Saved data entries:
Segment Open

(** [nice_address_is_private] decides the address blocks it documents: for an
    IPv4 address set from a 32-bit host-order value, 10.0.0.0/8, 172.16.0.0/12,
    192.168.0.0/16 and 127.0.0.0/8; for an IPv6 address, fe80::/10, fc00::/7 and
    ::1, the address read as a 128-bit number; a port does not matter. *)
Theorem private_ranges (a : NiceAddress) (v port : Z) (b6 : bytes)
    (Hv : is_u32 v) (H6 : bytes_ok b6) (Hl : zlen b6 = 16) :
  (∃ p, nice_address_is_private (nice_address_set_port (nice_address_set_ipv4 a v) port) = Done p ∧
    (p = true ↔ 0x0a000000 ≤ v < 0x0b000000 ∨ 0xac100000 ≤ v < 0xac200000 ∨
                0xc0a80000 ≤ v < 0xc0a90000 ∨ 0x7f000000 ≤ v < 0x80000000)) ∧
  (∃ p, nice_address_is_private (nice_address_set_port (nice_address_set_ipv6 a b6) port) = Done p ∧
    (p = true ↔ 0xfe80 * 2 ^ 112 ≤ of_be b6 < 0xfec0 * 2 ^ 112 ∨
                0xfc00 * 2 ^ 112 ≤ of_be b6 < 0xfe00 * 2 ^ 112 ∨ of_be b6 = 1)).
Proof.
  split.
  - eexists; split; [reflexivity |]. pose proof (set_ipv4_word a v Hv) as E. cbn in E |- *.
    rewrite E. by apply ipv4_private_ranges.
  - by apply (ipv6_private_ranges b6).
Qed.

(** ** Equality *)

(** What [nice_address_equal] looks at. *)
Lemma nice_address_equal_spec a b :
  nice_address_equal a b = true ↔
    sa_family a = sa_family b ∧ sa_port a = sa_port b ∧
    ((sa_family a = AF_INET ∧ sa_word a = sa_word b) ∨
     (sa_family a = AF_INET6 ∧ s6_addr a = s6_addr b ∧ scopes_match a b = true)).
Proof.
  unfold nice_address_equal, IN6_ARE_ADDR_EQUAL, AF_INET, AF_INET6.
  zcase; cbn [negb]; rewrite ?andb_true_iff, ?bool_decide_eq_true, ?Z.eqb_eq; try done;
    intuition (try done; try lia).
Qed.

Lemma scopes_match_sym a b : scopes_match a b = scopes_match b a.
Proof.
  unfold scopes_match. rewrite (Z.eqb_sym (sin6_scope_id b) (sin6_scope_id a)).
  by rewrite (orb_comm (sin6_scope_id b =? 0)).
Qed.
Lemma scopes_match_refl a : scopes_match a a = true.
Proof. unfold scopes_match. rewrite Z.eqb_refl. by rewrite orb_true_r. Qed.

Lemma nice_address_equal_sym a b : nice_address_equal a b = nice_address_equal b a.
Proof.
  apply eq_true_iff_eq. rewrite !nice_address_equal_spec, (scopes_match_sym b a).
  intuition congruence.
Qed.
Lemma nice_address_equal_refl a : nice_address_is_valid a = true → nice_address_equal a a = true.
Proof.
  unfold nice_address_is_valid. rewrite orb_true_iff, !Z.eqb_eq, nice_address_equal_spec.
  rewrite scopes_match_refl. tauto.
Qed.

Lemma nice_address_equal_trans a b c :
  sa_family b = AF_INET ∨ sin6_scope_id b ≠ 0 →
  nice_address_equal a b = true → nice_address_equal b c = true → nice_address_equal a c = true.
Proof.
  rewrite !nice_address_equal_spec. unfold scopes_match, AF_INET, AF_INET6.
  rewrite !orb_true_iff, !Z.eqb_eq. intuition (try congruence; try lia).
Qed.

Lemma nice_address_equal_no_port_spec a b :
  nice_address_equal a b = nice_address_equal_no_port a b && (sa_port a =? sa_port b).
Proof.
  unfold nice_address_equal, nice_address_equal_no_port.
  destruct (negb _); [done |]. destruct (_ =? AF_INET); [done |]. destruct (_ =? AF_INET6); [| done].
  destruct (IN6_ARE_ADDR_EQUAL _ _), (sa_port a =? _), (scopes_match _ _); done.
Qed.

Lemma htons_involutive v : is_u16 v → htons (htons v) = v.
Proof.
  intros H. rewrite <- (of_le_le2 v H) at 2. unfold htons at 1, be. rewrite le_htons. unfold be.
  by rewrite reverse_involutive.
Qed.

(** What two equal transport addresses are.  On valid addresses
    [nice_address_equal] is reflexive; it is symmetric; it is
    [nice_address_equal_no_port] and equality of the ports as
    [nice_address_get_port] returns them; and it is transitive through an IPv4
    address or an IPv6 address with a scope (a scope of 0 matches any other). *)
Theorem address_equality (a b c : NiceAddress) (Ha : address_ok a) (Hb : address_ok b)
    (Hva : nice_address_is_valid a = true) (Hvb : nice_address_is_valid b = true)
    (Hs : sa_family b = AF_INET ∨ sin6_scope_id b ≠ 0) :
  nice_address_equal a a = true ∧
  nice_address_equal a b = nice_address_equal b a ∧
  nice_address_equal a b =
    nice_address_equal_no_port a b && (nice_address_get_port a =? nice_address_get_port b) ∧
  (nice_address_equal a b = true → nice_address_equal b c = true → nice_address_equal a c = true).
Proof.
  split_and!.
  - by apply nice_address_equal_refl.
  - apply nice_address_equal_sym.
  - rewrite nice_address_equal_no_port_spec. f_equal. unfold nice_address_get_port.
    unfold nice_address_is_valid in *. rewrite Hva, Hvb.
    destruct (Z.eqb_spec (sa_port a) (sa_port b)) as [E | Hne]; [by rewrite E, Z.eqb_refl |].
    symmetry. apply Z.eqb_neq. intros E. apply Hne.
    rewrite <- (htons_involutive _ (ok_port a Ha)), <- (htons_involutive _ (ok_port b Hb)). by rewrite E.
  - by apply nice_address_equal_trans.
Qed.

Definition demo_v4 : NiceAddress :=
  nice_address_set_port (nice_address_set_ipv4 (nice_address_init (Build_NiceAddress 0 0 0 [] 0)) 0xc0a80001) 7000.
Definition demo_v6 (scope : Z) : NiceAddress :=
  (nice_address_set_port (nice_address_set_ipv6 (nice_address_init demo_v4)
    (0xfe :: 0x80 :: repeat 0 13 ++ [1])) 7000) <| sin6_scope_id := scope |>.

(** A scope of 0 makes the relation fail to be transitive. *)
Lemma address_equal_not_transitive :
  nice_address_equal (demo_v6 1) (demo_v6 0) = true ∧
  nice_address_equal (demo_v6 0) (demo_v6 2) = true ∧
  nice_address_equal (demo_v6 1) (demo_v6 2) = false.
Proof. by vm_compute. Qed.

Lemma address_equality_witness :
  nice_address_equal (demo_v6 0) (demo_v6 0) = true ∧
  (nice_address_equal (demo_v6 0) (demo_v6 3) = true →
   nice_address_equal (demo_v6 3) (demo_v6 3) = true →
   nice_address_equal (demo_v6 0) (demo_v6 3) = true).
Proof.
  destruct (address_equality (demo_v6 0) (demo_v6 3) (demo_v6 3)) as (H1 & _ & _ & H2);
    [split; by_compute | split; by_compute | reflexivity | reflexivity | by right |].
  split; [exact H1 | exact H2].
Defined.

Lemma private_ranges_witness :
  (∃ p, nice_address_is_private (nice_address_set_port (nice_address_set_ipv4 demo_v4 0xac1fffff) 5) = Done p ∧
    (p = true ↔ 0x0a000000 ≤ 0xac1fffff < 0x0b000000 ∨ 0xac100000 ≤ 0xac1fffff < 0xac200000 ∨
                0xc0a80000 ≤ 0xac1fffff < 0xc0a90000 ∨ 0x7f000000 ≤ 0xac1fffff < 0x80000000)).
Proof.
  apply (private_ranges demo_v4 0xac1fffff 5 (repeat 0 16)); [split; [discriminate | reflexivity] | by_compute | reflexivity].
Defined.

Segment Closed

- **Exercise objective**:
Copy out every record above exactly as written.

- **Answer space**:
(** [nice_address_is_private] decides the address blocks it documents: for an
    IPv4 address set from a 32-bit host-order value, 10.0.0.0/8, 172.16.0.0/12,
    192.168.0.0/16 and 127.0.0.0/8; for an IPv6 address, fe80::/10, fc00::/7 and
    ::1, the address read as a 128-bit number; a port does not matter. *)
Theorem private_ranges (a : NiceAddress) (v port : Z) (b6 : bytes)
    (Hv : is_u32 v) (H6 : bytes_ok b6) (Hl : zlen b6 = 16) :
  (∃ p, nice_address_is_private (nice_address_set_port (nice_address_set_ipv4 a v) port) = Done p ∧
    (p = true ↔ 0x0a000000 ≤ v < 0x0b000000 ∨ 0xac100000 ≤ v < 0xac200000 ∨
                0xc0a80000 ≤ v < 0xc0a90000 ∨ 0x7f000000 ≤ v < 0x80000000)) ∧
  (∃ p, nice_address_is_private (nice_address_set_port (nice_address_set_ipv6 a b6) port) = Done p ∧
    (p = true ↔ 0xfe80 * 2 ^ 112 ≤ of_be b6 < 0xfec0 * 2 ^ 112 ∨
                0xfc00 * 2 ^ 112 ≤ of_be b6 < 0xfe00 * 2 ^ 112 ∨ of_be b6 = 1)).
Proof.
  split.
  - eexists; split; [reflexivity |]. pose proof (set_ipv4_word a v Hv) as E. cbn in E |- *.
    rewrite E. by apply ipv4_private_ranges.
  - by apply (ipv6_private_ranges b6).
Qed.

(** ** Equality *)

(** What [nice_address_equal] looks at. *)
Lemma nice_address_equal_spec a b :
  nice_address_equal a b = true ↔
    sa_family a = sa_family b ∧ sa_port a = sa_port b ∧
    ((sa_family a = AF_INET ∧ sa_word a = sa_word b) ∨
     (sa_family a = AF_INET6 ∧ s6_addr a = s6_addr b ∧ scopes_match a b = true)).
Proof.
  unfold nice_address_equal, IN6_ARE_ADDR_EQUAL, AF_INET, AF_INET6.
  zcase; cbn [negb]; rewrite ?andb_true_iff, ?bool_decide_eq_true, ?Z.eqb_eq; try done;
    intuition (try done; try lia).
Qed.

Lemma scopes_match_sym a b : scopes_match a b = scopes_match b a.
Proof.
  unfold scopes_match. rewrite (Z.eqb_sym (sin6_scope_id b) (sin6_scope_id a)).
  by rewrite (orb_comm (sin6_scope_id b =? 0)).
Qed.
Lemma scopes_match_refl a : scopes_match a a = true.
Proof. unfold scopes_match. rewrite Z.eqb_refl. by rewrite orb_true_r. Qed.

Lemma nice_address_equal_sym a b : nice_address_equal a b = nice_address_equal b a.
Proof.
  apply eq_true_iff_eq. rewrite !nice_address_equal_spec, (scopes_match_sym b a).
  intuition congruence.
Qed.
Lemma nice_address_equal_refl a : nice_address_is_valid a = true → nice_address_equal a a = true.
Proof.
  unfold nice_address_is_valid. rewrite orb_true_iff, !Z.eqb_eq, nice_address_equal_spec.
  rewrite scopes_match_refl. tauto.
Qed.

Lemma nice_address_equal_trans a b c :
  sa_family b = AF_INET ∨ sin6_scope_id b ≠ 0 →
  nice_address_equal a b = true → nice_address_equal b c = true → nice_address_equal a c = true.
Proof.
  rewrite !nice_address_equal_spec. unfold scopes_match, AF_INET, AF_INET6.
  rewrite !orb_true_iff, !Z.eqb_eq. intuition (try congruence; try lia).
Qed.

Lemma nice_address_equal_no_port_spec a b :
  nice_address_equal a b = nice_address_equal_no_port a b && (sa_port a =? sa_port b).
Proof.
  unfold nice_address_equal, nice_address_equal_no_port.
  destruct (negb _); [done |]. destruct (_ =? AF_INET); [done |]. destruct (_ =? AF_INET6); [| done].
  destruct (IN6_ARE_ADDR_EQUAL _ _), (sa_port a =? _), (scopes_match _ _); done.
Qed.

Lemma htons_involutive v : is_u16 v → htons (htons v) = v.
Proof.
  intros H. rewrite <- (of_le_le2 v H) at 2. unfold htons at 1, be. rewrite le_htons. unfold be.
  by rewrite reverse_involutive.
Qed.

(** What two equal transport addresses are.  On valid addresses
    [nice_address_equal] is reflexive; it is symmetric; it is
    [nice_address_equal_no_port] and equality of the ports as
    [nice_address_get_port] returns them; and it is transitive through an IPv4
    address or an IPv6 address with a scope (a scope of 0 matches any other). *)
Theorem address_equality (a b c : NiceAddress) (Ha : address_ok a) (Hb : address_ok b)
    (Hva : nice_address_is_valid a = true) (Hvb : nice_address_is_valid b = true)
    (Hs : sa_family b = AF_INET ∨ sin6_scope_id b ≠ 0) :
  nice_address_equal a a = true ∧
  nice_address_equal a b = nice_address_equal b a ∧
  nice_address_equal a b =
    nice_address_equal_no_port a b && (nice_address_get_port a =? nice_address_get_port b) ∧
  (nice_address_equal a b = true → nice_address_equal b c = true → nice_address_equal a c = true).
Proof.
  split_and!.
  - by apply nice_address_equal_refl.
  - apply nice_address_equal_sym.
  - rewrite nice_address_equal_no_port_spec. f_equal. unfold nice_address_get_port.
    unfold nice_address_is_valid in *. rewrite Hva, Hvb.
    destruct (Z.eqb_spec (sa_port a) (sa_port b)) as [E | Hne]; [by rewrite E, Z.eqb_refl |].
    symmetry. apply Z.eqb_neq. intros E. apply Hne.
    rewrite <- (htons_involutive _ (ok_port a Ha)), <- (htons_involutive _ (ok_port b Hb)). by rewrite E.
  - by apply nice_address_equal_trans.
Qed.

Definition demo_v4 : NiceAddress :=
  nice_address_set_port (nice_address_set_ipv4 (nice_address_init (Build_NiceAddress 0 0 0 [] 0)) 0xc0a80001) 7000.
Definition demo_v6 (scope : Z) : NiceAddress :=
  (nice_address_set_port (nice_address_set_ipv6 (nice_address_init demo_v4)
    (0xfe :: 0x80 :: repeat 0 13 ++ [1])) 7000) <| sin6_scope_id := scope |>.

(** A scope of 0 makes the relation fail to be transitive. *)
Lemma address_equal_not_transitive :
  nice_address_equal (demo_v6 1) (demo_v6 0) = true ∧
  nice_address_equal (demo_v6 0) (demo_v6 2) = true ∧
  nice_address_equal (demo_v6 1) (demo_v6 2) = false.
Proof. by vm_compute. Qed.

Lemma address_equality_witness :
  nice_address_equal (demo_v6 0) (demo_v6 0) = true ∧
  (nice_address_equal (demo_v6 0) (demo_v6 3) = true →
   nice_address_equal (demo_v6 3) (demo_v6 3) = true →
   nice_address_equal (demo_v6 0) (demo_v6 3) = true).
Proof.
  destruct (address_equality (demo_v6 0) (demo_v6 3) (demo_v6 3)) as (H1 & _ & _ & H2);
    [split; by_compute | split; by_compute | reflexivity | reflexivity | by right |].
  split; [exact H1 | exact H2].
Defined.

Lemma private_ranges_witness :
  (∃ p, nice_address_is_private (nice_address_set_port (nice_address_set_ipv4 demo_v4 0xac1fffff) 5) = Done p ∧
    (p = true ↔ 0x0a000000 ≤ 0xac1fffff < 0x0b000000 ∨ 0xac100000 ≤ 0xac1fffff < 0xac200000 ∨
                0xc0a80000 ≤ 0xac1fffff < 0xc0a90000 ∨ 0x7f000000 ≤ 0xac1fffff < 0x80000000)).
Proof.
  apply (private_ranges demo_v4 0xac1fffff 5 (repeat 0 16)); [split; [discriminate | reflexivity] | by_compute | reflexivity].
Defined.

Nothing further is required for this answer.